The normal range for thyroid hormone levels in the past have been based on statistical norms (called 2 standard deviations). This means that out of every 100 people, those with the 2 highest and lowest scores are considered abnormal and everyone else is defined as normal. That means if a problem affects over 2% of the population( and as many as 24% of women over 60 are hypothyroid5 and 12% of the population have abnormal antibodies attacking their thyroid6 ), then our testing system will still miss most of them. In addition, our testing system does not take biological individuality into account. To translate how poorly this "2%" system works, consider this. If we applied it to getting you a pair of shoes, any size between a 4 and 13 would be "medically normal." If a man got a size 5 shoe or a woman a size 12, the doctor would say the shoe size they were given is "normal" and there is nothing wrong with it!

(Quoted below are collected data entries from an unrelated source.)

(** The core exchange rate names the new asset. *)
Definition own_exchange_rate (p : price) (id : N) : price :=
  if (asset_id (base p) =? 0)%N then Price (base p) (Asset (amount (quote p)) id)
  else Price (Asset (amount (base p)) id) (quote p).

Definition new_bitasset (op : asset_create_operation) (o : bitasset_options) : asset_bitasset_data_object :=
  Asset_bitasset_data_object o ∅ no_feed 0 (ac_is_prediction_market op) 0 null_price 0.

Definition new_asset (op : asset_create_operation) (id dyn : N) (bit : option N) : asset_object :=
  Asset_object (ac_symbol op) (ac_precision op) (ac_issuer op)
    ((common_options op) <| opt_core_exchange_rate ::= fun p => own_exchange_rate p id |>) dyn bit None.

Definition asset_create_do_apply db st (op : asset_create_operation) : result database :=
  let dyn := tbl_create (dynamic_data db) (Asset_dynamic_data_object 0 0 (core_fee_paid st)) in
  let db := db <| dynamic_data := dyn.2 |> in
  let '(bit, db) :=
    match bitasset_opts op with
    | Some o => let new := tbl_create (bitassets db) (new_bitasset op o) in
                (Some new.1, db <| bitassets := new.2 |>)
    | None => (None, db)
    end in
  let a := new_asset op (next_instance (assets db)) dyn.1 bit in
  Ok (db <| assets := (tbl_create (assets db) a).2 |>).

(** ** Updating an asset *)

Definition asset_update_do_evaluate db st (op : asset_update_operation) : result fee_state :=
  a ← tbl_get (assets db) (asset_to_update op);
  let o := new_options op in
  _ ← asset_object_validate (a <| options := o |>);
  _ ← (match new_issuer op with
       | Some n =>
           _ ← FC_ASSERT (match objs (accounts db) !! n with Some _ => true | None => false end)
                 "d.find_object(*o.new_issuer)";
           if is_market_issued a && (n =? GRAPHENE_COMMITTEE_ACCOUNT)%N then
             '(_, bit) ← bitasset_data db a;
             backing ← tbl_get (assets db) (short_backing_asset (bit_options bit));
             check_backing db (short_backing_asset (bit_options bit)) backing true false
           else Ok tt
       | None => Ok tt
       end);
  _ ← (if HARDFORK_572_TIME <=? head_block_time db then
         dyn ← get_dynamic db a; Ok (negb (current_supply dyn =? 0))
       else Ok true) ≫=
      (fun restricted : bool =>
         FC_ASSERT (negb restricted
                    || (Z.land (issuer_permissions o) (Z.lnot (issuer_permissions (options a))) =? 0))
           "Cannot reinstate previously revoked issuer permissions on an asset.");
  _ ← FC_ASSERT (Z.land (Z.lxor (flags o) (flags (options a))) (Z.lnot (issuer_permissions (options a))) =? 0)
        "Flag change is forbidden by issuer permissions";
  _ ← FC_ASSERT (au_issuer op =? issuer a)%N "o.issuer == a.issuer";
  let max := maximum_asset_whitelist_authorities (parameters db) in
  _ ← FC_ASSERT (Z.of_nat (size (whitelist_authorities o)) <=? max) "whitelist_authorities.size()";
  _ ← get_accounts db (whitelist_authorities o);
  _ ← FC_ASSERT (Z.of_nat (size (blacklist_authorities o)) <=? max) "blacklist_authorities.size()";
  _ ← get_accounts db (blacklist_authorities o);
  Ok st.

This increased the number of Americans with Thyroid illness from 13 million to approximately 27 million. Unfortunately, over 13 million Americans with thyroid disease remains undiagnosed4, and the majority of those receiving treatment are not being dosed appropriately5 6. Doctors do not know that they have not been adequately trained in the proper diagnosis or treatment of hypothyroidism, and the cost in human life and devastating illness is enormous. What makes this especially tragic is how easy treatment is if doctors were given the correct information. Even the major laboratories continue to give erroneous normal ranges for the tests, simply because they're not aware of the guidelines of the AACE or the information put out by their National Association of Clinical Biochemistry.